▸ **What is expected**: Print nothing but the lines below starting at the line that holds "(** ** JavaScript objects" and ending at the line that holds "(** [o[k] = v]: an", including both, each exactly as written.

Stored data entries
= Beginning of Section =
(** * IPFS retrieval and caching service: a shallow embedding

    The service module of the file-sharing application (the file that
    declares [IPFS_GATEWAYS], [ASYNC_STORAGE_KEYS] and [CACHE_CONFIG]) is
    embedded here function by function: [findFastestGateway],
    [getPreferredGateway], [uploadToFilecoin], [downloadFromFilecoin],
    [trackCachedFile], [cleanCache] and [removeCachedFile], then
    [deleteFromFilecoin] and [checkCidStatus].  The encryption service
    that the file service wraps around every transfer follows, with the
    platform functions it calls as a parameter.

    Modelling conventions.
    - An [async] function is a state transformer over a [World] that ends
      in a value ([Return]) or in a thrown error ([Throw], carrying the
      message of the [Error]); [try]/[catch] is [try_catch].
    - AsyncStorage is a record with one slot per key of
      [ASYNC_STORAGE_KEYS]; the two per-cid families ([ipfs_cache_<cid>],
      [ipfs_status_<cid>]) are finite maps keyed by cid.  The JSON values
      are kept structured.  AsyncStorage itself never rejects.  For the
      two strings [index] and [size] the blob key [ipfs_cache_<cid>] of
      the source is the key of the index or of the counter, which the
      separate slots do not reproduce: the embedding is exact for every
      other cid, and the statements that relate the blob of a cid to the
      index or to the counter carry the hypothesis that the cid is
      neither of the two ([own_blob_key], [ordinary_cid]).
    - The cache index is a JavaScript object: an association list in
      insertion order, which is the order [Object.entries] enumerates for
      keys that are not array indices.  Assigning to the key [__proto__]
      adds no entry ([obj_set]); statements about inserts exclude that
      key ([ordinary_cid]).
    - The network is scripted: the world carries the replies that the next
      probe rounds, downloads and uploads will receive.  A request made
      when the script is empty is rejected.  FileSystem calls may reject,
      following [fs_faults]; the files themselves are a finite map from
      path to content.
    - The callback [onProgress] records its argument in the world.
    - Numbers are integers ([Z]).  Where the source divides, the quotient
      is taken exactly: [Math.round] is computed on the exact fraction
      ([Math_round_div]), [x <= MAX * 0.8] is [5 * x <= 4 * MAX], and
      [length * 0.75] is [length * 3 / 4], which is exact on padded
      base64.  [console] output is not modelled.
    - The constants that come from the process environment
      ([IPFS_API_URL], the first gateway, the Infura credentials) and the
      cache directory are fields of [Config]; [CACHE_CONFIG] is passed
      explicitly so that scenarios with other limits can be stated. *)

From Stdlib Require Import ZArith Lia List Sorted Permutation.
From stdpp Require Import gmap strings pretty list fin_maps sorting.

Local Open Scope string_scope.
Local Open Scope Z_scope.

(** ** JavaScript numbers that reach [onProgress] *)

Inductive jsnum : Type :=
| JNum (z : Z)
| JInf
| JNegInf
| JNaN.

(** [Math.round(p / q)] for integers [p] and [q]: round half up; a zero
    divisor gives an infinity or NaN. *)
Definition Math_round_div (p q : Z) : jsnum :=
  if q =? 0 then
    (if 0 <? p then JInf else if p <? 0 then JNegInf else JNaN)
  else JNum ((2 * p + q) / (2 * q)).

(** [Math.min(x, k)] for an integer [k]. *)
Definition Math_min (x : jsnum) (k : Z) : jsnum :=
  match x with
  | JNum z => JNum (Z.min z k)
  | JInf => JNum k
  | JNegInf => JNegInf
  | JNaN => JNaN
  end.

(** [k + x] for an integer [k]. *)
Definition js_add (k : Z) (x : jsnum) : jsnum :=
  match x with
  | JNum z => JNum (k + z)
  | other => other
  end.

(** Truthiness of a string, and of the result of [getItem]. *)
Definition truthy (s : string) : bool := negb (String.eqb s "").

Definition truthy_item (o : option string) : bool :=
  match o with
  | Some s => truthy s
  | None => false
  end.

(** ** JavaScript objects used as maps, in insertion order *)

Section JsObject.
Context {V : Type}.

Fixpoint obj_get (o : list (string * V)) (k : string) : option V :=
  match o with
  | [] => None
  | (k', v) :: rest => if String.eqb k' k then Some v else obj_get rest k
  end.

(** [o[k] = v]: an existing key keeps its position and a new key is added
    at the end.  The key [__proto__] is the exception: unless the object
    has an own property of that name (which [JSON.parse] can create), the
    assignment sets the prototype of the object and adds no key. *)
Fixpoint obj_set (o : list (string * V)) (k : string) (v : V)
  : list (string * V) :=
  match o with
  | [] => if String.eqb k "__proto__" then [] else [(k, v)]
  | (k', v') :: rest =>
      if String.eqb k' k then (k', v) :: rest
      else (k', v') :: obj_set rest k v
  end.

(** [delete o[k]]. *)
Fixpoint obj_delete (o : list (string * V)) (k : string)
  : list (string * V) :=
  match o with
  | [] => []
  | (k', v') :: rest =>
      if String.eqb k' k then obj_delete rest k
      else (k', v') :: obj_delete rest k
  end.

Definition obj_keys (o : list (string * V)) : list string := map fst o.
End JsObject.

(** ** [Array.prototype.sort] with a comparator [a.key - b.key]

    The sort is stable; insertion from the right keeps equal keys in their
    original order. *)

Section SortBy.
Context {A : Type} (key : A -> Z).

Fixpoint insert_by (x : A) (l : list A) : list A :=
  match l with
  | [] => [x]
  | y :: rest => if key x <=? key y then x :: y :: rest
                 else y :: insert_by x rest
  end.

Fixpoint sort_by (l : list A) : list A :=
  match l with
  | [] => []
  | x :: rest => insert_by x (sort_by rest)
  end.
End SortBy.

(** ** Persisted records *)

Record SpeedResult : Type := {
  sr_gateway : string;
  sr_responseTime : Z
}.

Record SpeedTest : Type := {
  st_timestamp : Z;
  st_fastestGateway : string;
  st_allResults : list SpeedResult
}.

Record IndexEntry : Type := {
  ie_size : Z;
  ie_timestamp : Z
}.

Record StatusEntry : Type := {
  se_status : bool;
  se_timestamp : Z
}.

(** One slot per key of [ASYNC_STORAGE_KEYS]. *)
Record AsyncStorage : Type := {
  PREFERRED_GATEWAY : option string;
  GATEWAY_SPEED_TEST : option SpeedTest;
  FILE_CACHE : gmap string string;
  FILE_STATUS : gmap string StatusEntry;
  CACHE_INDEX : option (list (string * IndexEntry));
  CACHE_SIZE : option Z
}.

Definition set_PREFERRED_GATEWAY (v : option string) (s : AsyncStorage) :=
  {| PREFERRED_GATEWAY := v;
     GATEWAY_SPEED_TEST := GATEWAY_SPEED_TEST s;
     FILE_CACHE := FILE_CACHE s;
     FILE_STATUS := FILE_STATUS s;
     CACHE_INDEX := CACHE_INDEX s;
     CACHE_SIZE := CACHE_SIZE s |}.

Definition set_GATEWAY_SPEED_TEST (v : option SpeedTest) (s : AsyncStorage) :=
  {| PREFERRED_GATEWAY := PREFERRED_GATEWAY s;
     GATEWAY_SPEED_TEST := v;
     FILE_CACHE := FILE_CACHE s;
     FILE_STATUS := FILE_STATUS s;
     CACHE_INDEX := CACHE_INDEX s;
     CACHE_SIZE := CACHE_SIZE s |}.

Definition set_FILE_CACHE (v : gmap string string) (s : AsyncStorage) :=
  {| PREFERRED_GATEWAY := PREFERRED_GATEWAY s;
     GATEWAY_SPEED_TEST := GATEWAY_SPEED_TEST s;
     FILE_CACHE := v;
     FILE_STATUS := FILE_STATUS s;
     CACHE_INDEX := CACHE_INDEX s;
     CACHE_SIZE := CACHE_SIZE s |}.

Definition set_FILE_STATUS (v : gmap string StatusEntry) (s : AsyncStorage) :=
  {| PREFERRED_GATEWAY := PREFERRED_GATEWAY s;
     GATEWAY_SPEED_TEST := GATEWAY_SPEED_TEST s;
     FILE_CACHE := FILE_CACHE s;
     FILE_STATUS := v;
     CACHE_INDEX := CACHE_INDEX s;
     CACHE_SIZE := CACHE_SIZE s |}.

Definition set_CACHE_INDEX (v : option (list (string * IndexEntry)))
  (s : AsyncStorage) :=
  {| PREFERRED_GATEWAY := PREFERRED_GATEWAY s;
     GATEWAY_SPEED_TEST := GATEWAY_SPEED_TEST s;
     FILE_CACHE := FILE_CACHE s;
     FILE_STATUS := FILE_STATUS s;
     CACHE_INDEX := v;
     CACHE_SIZE := CACHE_SIZE s |}.

Definition set_CACHE_SIZE (v : option Z) (s : AsyncStorage) :=
  {| PREFERRED_GATEWAY := PREFERRED_GATEWAY s;
     GATEWAY_SPEED_TEST := GATEWAY_SPEED_TEST s;
     FILE_CACHE := FILE_CACHE s;
     FILE_STATUS := FILE_STATUS s;
     CACHE_INDEX := CACHE_INDEX s;
     CACHE_SIZE := v |}.

Definition empty_storage : AsyncStorage :=
  {| PREFERRED_GATEWAY := None;
     GATEWAY_SPEED_TEST := None;
     FILE_CACHE := ∅;
     FILE_STATUS := ∅;
     CACHE_INDEX := None;
     CACHE_SIZE := None |}.

(** ** The environment *)

(** What one gateway answers to the ranged GET of the speed test: the
    HTTP status ([None] for a connection error) and the time it took. *)
Record ProbeReply : Type := {
  pr_status : option Z;
  pr_latency : Z
}.

(** One round of the speed test: the reply to the request sent to the
    i-th gateway, and the order in which the requests settle. *)
Record ProbeRound : Type := {
  round_replies : list ProbeReply;
  round_arrival : list nat
}.

Inductive DownloadResult : Type :=
| DlReject (message : string)   (* downloadAsync rejects *)
| DlNoResult                    (* resolves without a result or uri *)
| DlDone (base64Data : string). (* the file was written *)

(** One transfer: the progress events
    [(totalBytesWritten, totalBytesExpectedToWrite)], how it ends, and how
    long it took. *)
Record Download : Type := {
  dl_events : list (Z * Z);
  dl_result : DownloadResult;
  dl_elapsed : Z
}.

(** The body of the reply to [POST /add]. *)
Record AddResponse : Type := {
  resp_Hash : option string;
  resp_hash : option string;
  resp_cid : option string
}.

Inductive UploadResult : Type :=
| UpReject (message : string)
| UpDone (data : AddResponse).

Record Upload : Type := {
  up_events : list (Z * Z);       (* (loaded, total) *)
  up_result : UploadResult;
  up_elapsed : Z
}.

Inductive NetCall : Type :=
| NetGet (url : string)        (* axios.get *)
| NetDownload (url : string)   (* downloadAsync *)
| NetPost (url : string).      (* axios.post *)

Record World : Type := {
  storage : AsyncStorage;
  files : gmap string string;        (* FileSystem: path to content *)
  clock : Z;                         (* Date.now() *)
  progress : list jsnum;             (* arguments of onProgress, in order *)
  netlog : list NetCall;             (* requests issued, in order *)
  net_probes : list ProbeRound;
  net_downloads : list Download;
  net_uploads : list Upload;
  fs_faults : list (option string)   (* one entry per FileSystem call *)
}.

Definition set_storage (s : AsyncStorage) (w : World) : World :=
  {| storage := s; files := files w; clock := clock w;
     progress := progress w; netlog := netlog w;
     net_probes := net_probes w; net_downloads := net_downloads w;
     net_uploads := net_uploads w; fs_faults := fs_faults w |}.

Definition set_files (f : gmap string string) (w : World) : World :=
  {| storage := storage w; files := f; clock := clock w;
     progress := progress w; netlog := netlog w;
     net_probes := net_probes w; net_downloads := net_downloads w;
     net_uploads := net_uploads w; fs_faults := fs_faults w |}.

Definition set_clock (t : Z) (w : World) : World :=
  {| storage := storage w; files := files w; clock := t;
     progress := progress w; netlog := netlog w;
     net_probes := net_probes w; net_downloads := net_downloads w;
     net_uploads := net_uploads w; fs_faults := fs_faults w |}.

Definition set_progress (p : list jsnum) (w : World) : World :=
  {| storage := storage w; files := files w; clock := clock w;
     progress := p; netlog := netlog w;
     net_probes := net_probes w; net_downloads := net_downloads w;
     net_uploads := net_uploads w; fs_faults := fs_faults w |}.

Definition set_netlog (l : list NetCall) (w : World) : World :=
  {| storage := storage w; files := files w; clock := clock w;
     progress := progress w; netlog := l;
     net_probes := net_probes w; net_downloads := net_downloads w;
     net_uploads := net_uploads w; fs_faults := fs_faults w |}.

Definition set_net_probes (l : list ProbeRound) (w : World) : World :=
  {| storage := storage w; files := files w; clock := clock w;
     progress := progress w; netlog := netlog w;
     net_probes := l; net_downloads := net_downloads w;
     net_uploads := net_uploads w; fs_faults := fs_faults w |}.

Definition set_net_downloads (l : list Download) (w : World) : World :=
  {| storage := storage w; files := files w; clock := clock w;
     progress := progress w; netlog := netlog w;
     net_probes := net_probes w; net_downloads := l;
     net_uploads := net_uploads w; fs_faults := fs_faults w |}.

Definition set_net_uploads (l : list Upload) (w : World) : World :=
  {| storage := storage w; files := files w; clock := clock w;
     progress := progress w; netlog := netlog w;
     net_probes := net_probes w; net_downloads := net_downloads w;
     net_uploads := l; fs_faults := fs_faults w |}.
= End of Section =
▸ **Your solution**:
(** ** JavaScript objects used as maps, in insertion order *)

Section JsObject.
Context {V : Type}.

Fixpoint obj_get (o : list (string * V)) (k : string) : option V :=
  match o with
  | [] => None
  | (k', v) :: rest => if String.eqb k' k then Some v else obj_get rest k
  end.

(** [o[k] = v]: an existing key keeps its position and a new key is added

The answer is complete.